:: EXTRACTED MATERIAL ::

Lemma C4_second_submission_replaces_first_witness :
  let w := fresh_process empty_disk in
  let w' := fst (post_userlist (at_time 1700000005000)
                   (report "a" (Fin 9) [("paws", JNum (Fin 4))])
                   (fst (post_userlist (at_time 1700000000000)
                           (report "a" (Fin 3) [("skin", JStr "tabby")]) w))) in
  occurrences (Some (JStr "a")) (userData w') = 1%nat
  /\ exists fields : object,
       Map_get (Some (JStr "a")) (userData w') = Some (Some (JObj fields))
       /\ obj_get "playerCount" fields = Some (JNum (Fin 9))
       /\ obj_get "paws" fields = Some (JNum (Fin 4))
       /\ obj_get "lastUpdated" fields = Some (JNum (Fin 1700000005000))
       /\ obj_get "skin" fields = None.
Proof.
  cbv zeta.
  destruct (C4_second_submission_replaces_first
              (at_time 1700000000000) (at_time 1700000005000)
              (report "a" (Fin 3) [("skin", JStr "tabby")])
              (report "a" (Fin 9) [("paws", JNum (Fin 4))])
              "a" (Some (JNum (Fin 3))) (Some (JNum (Fin 9)))
              [("skin", JStr "tabby")] [("paws", JNum (Fin 4))]
              (fresh_process empty_disk))
    as (Hone & _ & fields & Hget & Hpc & Hsent & Hclock & Hgone).
  - reflexivity.
  - split; [reflexivity | discriminate].
  - split; [reflexivity | discriminate].
  - split; [exact Hone|]. exists fields.
    split; [exact Hget|]. split; [exact Hpc|].
    split; [apply Hsent; reflexivity|].
    split; [apply Hclock; reflexivity|].
    apply Hgone; [reflexivity | discriminate | discriminate].
Defined.

(** ** C7: loading the file *)

(** [loadUserData] on a file that denotes an array: the map is cleared
    and filled entry by entry; an entry that cannot be taken apart stops
    the loop with the earlier entries in place. *)
Lemma loadUserData_array (env : Env) (w : World) (items : list json) :
  fs_fault env = false ->
  user_data_file (disk w) = Some (Denotes (JArr items)) ->
  loadUserData env w =
    match for_each items load_entry (set_userData (fun _ => []) w) with
    | (w', Returned _) =>
        (print ("Loaded " ++ index_key (List.length (userData w')) ++ " users from file") w',
         Returned tt)
    | (w', Thrown _) =>
        (print "No existing user data file found, starting fresh" w', Returned tt)
    end.
Proof.
  intros Hf Hfile. unfold loadUserData, fs_readFile; js_run.
  rewrite Hf, Hfile. cbn [JSON_parse array_forEach].
  destruct (for_each items _ _) as [w' [[]|e]]; reflexivity.
Qed.

(** No file (or a refused read): nothing is touched but the console. *)
Lemma loadUserData_missing_file (env : Env) (w : World) :
  fs_fault env = true \/ user_data_file (disk w) = None ->
  loadUserData env w =
    (print "No existing user data file found, starting fresh" w, Returned tt).
Proof.
  intros H. unfold loadUserData, fs_readFile; js_run.
  destruct (fs_fault env); [reflexivity|].
  destruct H as [H|H]; [discriminate|]. now rewrite H.
Qed.

(** A file that is not JSON: nothing is touched but the console. *)
Lemma loadUserData_syntax_error (env : Env) (w : World) :
  user_data_file (disk w) = Some Malformed ->
  loadUserData env w =
    (print "No existing user data file found, starting fresh" w, Returned tt).
Proof.
  intros H. unfold loadUserData, fs_readFile; js_run.
  destruct (fs_fault env); [reflexivity|]. now rewrite H.
Qed.

(** A file that denotes something other than an array: the map has been
    cleared when [forEach] turns out to be missing. *)
Lemma loadUserData_not_an_array (env : Env) (w : World) (j : json) :
  fs_fault env = false ->
  user_data_file (disk w) = Some (Denotes j) ->
  match j with JArr _ => False | _ => True end ->
  loadUserData env w =
    (print "No existing user data file found, starting fresh"
       (set_userData (fun _ => []) w),
     Returned tt).
Proof.
  intros Hf Hfile Hj. unfold loadUserData, fs_readFile; js_run.
  rewrite Hf, Hfile. destruct j; try reflexivity. contradiction.
Qed.

(** At start-up, with no file, a file that is not JSON or one that is
    not an array, the map stays empty and [loadUserData] returns. *)
Lemma loadUserData_fresh_without_entries (env : Env) (d : Disk) :
  fs_fault env = true
  \/ user_data_file d = None
  \/ user_data_file d = Some Malformed
  \/ (exists j, user_data_file d = Some (Denotes j)
                /\ match j with JArr _ => False | _ => True end) ->
  snd (loadUserData env (fresh_process d)) = Returned tt
  /\ userData (fst (loadUserData env (fresh_process d))) = [].
Proof.
  intros H. destruct (fs_fault env) eqn:Hf.
  - rewrite loadUserData_missing_file by auto. split; reflexivity.
  - destruct H as [H|[H|[H|[j [H Hj]]]]]; [discriminate| | |].
    + rewrite loadUserData_missing_file by auto. split; reflexivity.
    + rewrite loadUserData_syntax_error by exact H. split; reflexivity.
    + rewrite (loadUserData_not_an_array env _ j) by assumption.
      split; reflexivity.
Qed.

(** C7 (fails on the code).  The claim: after a failed load no entry
    remains in the map.  The file
    [[["a", {"playerCount": 3}], 7]] is JSON, its first entry is stored,
    and its second entry cannot be taken apart as [[id, user]]: the
    exception ends the loop, the [catch] logs "starting fresh" and
    [loadUserData] returns with the first entry still in the map. *)
Theorem C7_entry_that_is_no_pair_leaves_a_partial_load :
  let d := disk_with (JArr [JArr [JStr "a"; JObj [("playerCount", JNum (Fin 3))]];
                            JNum (Fin 7)]) in
  let run := loadUserData (at_time 1700000000000) (fresh_process d) in
  snd run = Returned tt
  /\ console (fst run) = ["No existing user data file found, starting fresh"]
  /\ userData (fst run)
     = [(Some (JStr "a"), Some (JObj [("playerCount", JNum (Fin 3))]))]
  /\ userData (fst run) <> [].
Proof.
  cbv zeta. split; [reflexivity|]. split; [reflexivity|].
  split; [reflexivity | discriminate].
Qed.

(** ** C8: the aggregate across a restart *)

Lemma Map_set_absent (k v : value) (m : Map) :
  forallb (fun kv => negb (same_value_zero (fst kv) k)) m = true ->
  Map_set k v m = m ++ [(k, v)].
Proof.
  induction m as [|[k' v'] rest IH]; intros Hall.
  - reflexivity.
  - cbn [forallb fst] in Hall. apply andb_prop in Hall as [Hhd Htl].
    apply negb_true_iff in Hhd. cbn [Map_set]. rewrite Hhd.
    simpl. now rewrite IH.
Qed.

Lemma distinct_keys_app_absent (m rest : Map) (k v : value) :
  distinct_keys (m ++ (k, v) :: rest) = true ->
  forallb (fun kv => negb (same_value_zero (fst kv) k)) m = true.
Proof.
  induction m as [|[k' v'] m' IH]; intros Hd.
  - reflexivity.
  - cbn [app distinct_keys] in Hd. apply andb_prop in Hd as [Hhd Htl].
    cbn [forallb fst]. rewrite (IH Htl), andb_true_r.
    rewrite forallb_app in Hhd. apply andb_prop in Hhd as [_ Hhd].
    cbn [forallb fst] in Hhd. apply andb_prop in Hhd as [Hk _].
    now rewrite same_value_zero_sym.
Qed.

(** Setting the entries of a list with distinct new keys appends them. *)
Lemma fold_Map_set_distinct (entries m : Map) :
  distinct_keys (m ++ entries) = true ->
  fold_left (fun acc kv => Map_set (fst kv) (snd kv) acc) entries m
  = m ++ entries.
Proof.
  revert m. induction entries as [|[k v] rest IH]; intros m Hd.
  - simpl. now rewrite app_nil_r.
  - cbn [fold_left fst snd].
    rewrite Map_set_absent by (eapply distinct_keys_app_absent; eauto).
    rewrite IH; rewrite <- app_assoc; auto.
Qed.

(** The loop of [loadUserData] over the entries written for a map. *)
Lemma for_each_load_entry_written (m : Map) (w : World) :
  for_each
    (map (fun kv => JArr [written_item (fst kv); written_item (snd kv)]) m)
    load_entry w
  = (set_userData
       (fold_left (fun acc kv => Map_set (fst kv) (snd kv) acc) (reread m)) w,
     Returned tt).
Proof.
  revert w. induction m as [|[k v] rest IH]; intros w.
  - destruct w; reflexivity.
  - cbn [map for_each reread fold_left fst snd].
    unfold bind at 1. unfold load_entry at 1; js_run.
    cbn [pair_pattern nth_error fst snd]. rewrite IH. reflexivity.
Qed.

(** A store of user records comes back from the file with its keys. *)
Lemma reread_user_store (m : Map) :
  forallb (fun kv => is_string (fst kv) && is_object (snd kv)) m = true ->
  map fst (reread m) = map fst m.
Proof.
  induction m as [|[k v] rest IH]; intros Hall.
  - reflexivity.
  - cbn [forallb fst snd] in Hall. apply andb_prop in Hall as [Hhd Htl].
    apply andb_prop in Hhd as [Hk _].
    cbn [reread map fst]. fold (reread rest). rewrite (IH Htl).
    destruct k as [[]|]; try discriminate. reflexivity.
Qed.

Lemma distinct_keys_same_keys (m m' : Map) :
  map fst m = map fst m' -> distinct_keys m = distinct_keys m'.
Proof.
  revert m'. induction m as [|[k v] rest IH]; intros [|[k' v'] rest'] Heq;
    try discriminate; [reflexivity|].
  cbn [map fst] in Heq. injection Heq as -> Hrest.
  cbn [distinct_keys]. rewrite (IH _ Hrest). f_equal.
  clear IH. revert rest' Hrest.
  induction rest as [|[a b] l IHl]; intros [|[a' b'] l'] Hr;
    try discriminate; [reflexivity|].
  cbn [map fst] in Hr. injection Hr as -> Hl.
  cbn [forallb fst]. now rewrite (IHl _ Hl).
Qed.

(** [JSON.stringify] turns no value into a number, and keeps the finite
    ones. *)
Lemma written_playerCount (user : value) :
  is_object user = true ->
  match playerCount_of user with Some (JNum (Inf _)) => false | _ => true end = true ->
  is_number (playerCount_of (Some (written_item user)))
  = is_number (playerCount_of user)
  /\ (is_number (playerCount_of user) = true ->
      playerCount_of (Some (written_item user)) = playerCount_of user).
Proof.
  destruct user as [[| | | | |o]|]; try discriminate. intros _.
  cbn [playerCount_of written_item written own_props].
  induction o as [|[k v] rest IH]; intros Hfin.
  - split; reflexivity.
  - cbn [map obj_get fst snd] in *.
    destruct (String.eqb k "playerCount").
    + destruct v as [| |[|s m e|p]| | |]; try discriminate;
        split; try reflexivity; discriminate.
    + apply IH, Hfin.
Qed.

Lemma sum_of_counts_reread (m : Map) :
  forallb (fun kv => is_string (fst kv) && is_object (snd kv)) m = true ->
  finite_counts m = true ->
  sum_of_counts (reread m) = sum_of_counts m.
Proof.
  intros Hobj Hfin. unfold sum_of_counts. f_equal.
  induction m as [|[k v] rest IH].
  - reflexivity.
  - cbn [forallb fst snd finite_counts] in Hobj, Hfin.
    apply andb_prop in Hobj as [Hhd Hobj]. apply andb_prop in Hhd as [_ Hv].
    apply andb_prop in Hfin as [Hvfin Hfin].
    destruct (written_playerCount v Hv Hvfin) as [Hnum Hsame].
    cbn [reread map filter snd]. fold (reread rest). rewrite Hnum.
    destruct (is_number (playerCount_of v)) eqn:E.
    + cbn [map]. rewrite (Hsame eq_refl). f_equal. now apply IH.
    + now apply IH.
Qed.

Lemma readable_user_store (m : Map) :
  forallb (fun kv => is_string (fst kv) && is_object (snd kv)) m = true ->
  readable m = true.
Proof.
  induction m as [|[k v] rest IH]; intros Hall.
  - reflexivity.
  - cbn [forallb fst snd] in Hall. apply andb_prop in Hall as [Hhd Htl].
    apply andb_prop in Hhd as [_ Hv].
    cbn [readable forallb snd]. fold (readable rest). rewrite (IH Htl).
    destruct v as [[]|]; try discriminate; reflexivity.
Qed.

Lemma readable_reread (m : Map) :
  forallb (fun kv => is_string (fst kv) && is_object (snd kv)) m = true ->
  readable (reread m) = true.
Proof.
  induction m as [|[k v] rest IH]; intros Hall.
  - reflexivity.
  - cbn [forallb fst snd] in Hall. apply andb_prop in Hall as [Hhd Htl].
    apply andb_prop in Hhd as [_ Hv].
    cbn [reread map readable forallb snd]. fold (reread rest).
    fold (readable (reread rest)). rewrite (IH Htl).
    destruct v as [[]|]; try discriminate; reflexivity.
Qed.

(** A saved store of user records is read back entry for entry by a
    restarted process. *)
Lemma restart_rereads_user_store (env env' : Env) (w : World) :
  user_store (userData w) = true ->
  fs_fault env = false -> data_dir (disk w) = true ->
  fs_fault env' = false ->
  userData (restart env' (fst (saveUserData env w))) = reread (userData w).
Proof.
  intros Hus Hf Hd Hf'. apply andb_prop in Hus as [Hdist Hobj].
  rewrite saveUserData_writes by assumption. cbn [fst].
  unfold restart, init, init_on, app_listen, ensureDataDir, fs_mkdir. rewrite Hf'. js_run.
  erewrite loadUserData_array; [|exact Hf'|reflexivity].
  rewrite for_each_load_entry_written.
  cbn [userData set_userData print listen fst fresh_process].
  apply (fold_Map_set_distinct (reread (userData w)) []).
  cbn [app]. rewrite (distinct_keys_same_keys _ (userData w)); auto.
  now apply reread_user_store.
Qed.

:::

-- WORK ITEM --
Your task is to quote the lines above, beginning with the first and ending with the one that holds "split; [apply Hclock; reflexivity|].".

-- WORKED SOLUTION --
Lemma C4_second_submission_replaces_first_witness :
  let w := fresh_process empty_disk in
  let w' := fst (post_userlist (at_time 1700000005000)
                   (report "a" (Fin 9) [("paws", JNum (Fin 4))])
                   (fst (post_userlist (at_time 1700000000000)
                           (report "a" (Fin 3) [("skin", JStr "tabby")]) w))) in
  occurrences (Some (JStr "a")) (userData w') = 1%nat
  /\ exists fields : object,
       Map_get (Some (JStr "a")) (userData w') = Some (Some (JObj fields))
       /\ obj_get "playerCount" fields = Some (JNum (Fin 9))
       /\ obj_get "paws" fields = Some (JNum (Fin 4))
       /\ obj_get "lastUpdated" fields = Some (JNum (Fin 1700000005000))
       /\ obj_get "skin" fields = None.
Proof.
  cbv zeta.
  destruct (C4_second_submission_replaces_first
              (at_time 1700000000000) (at_time 1700000005000)
              (report "a" (Fin 3) [("skin", JStr "tabby")])
              (report "a" (Fin 9) [("paws", JNum (Fin 4))])
              "a" (Some (JNum (Fin 3))) (Some (JNum (Fin 9)))
              [("skin", JStr "tabby")] [("paws", JNum (Fin 4))]
              (fresh_process empty_disk))
    as (Hone & _ & fields & Hget & Hpc & Hsent & Hclock & Hgone).
  - reflexivity.
  - split; [reflexivity | discriminate].
  - split; [reflexivity | discriminate].
  - split; [exact Hone|]. exists fields.
    split; [exact Hget|]. split; [exact Hpc|].
    split; [apply Hsent; reflexivity|].
    split; [apply Hclock; reflexivity|].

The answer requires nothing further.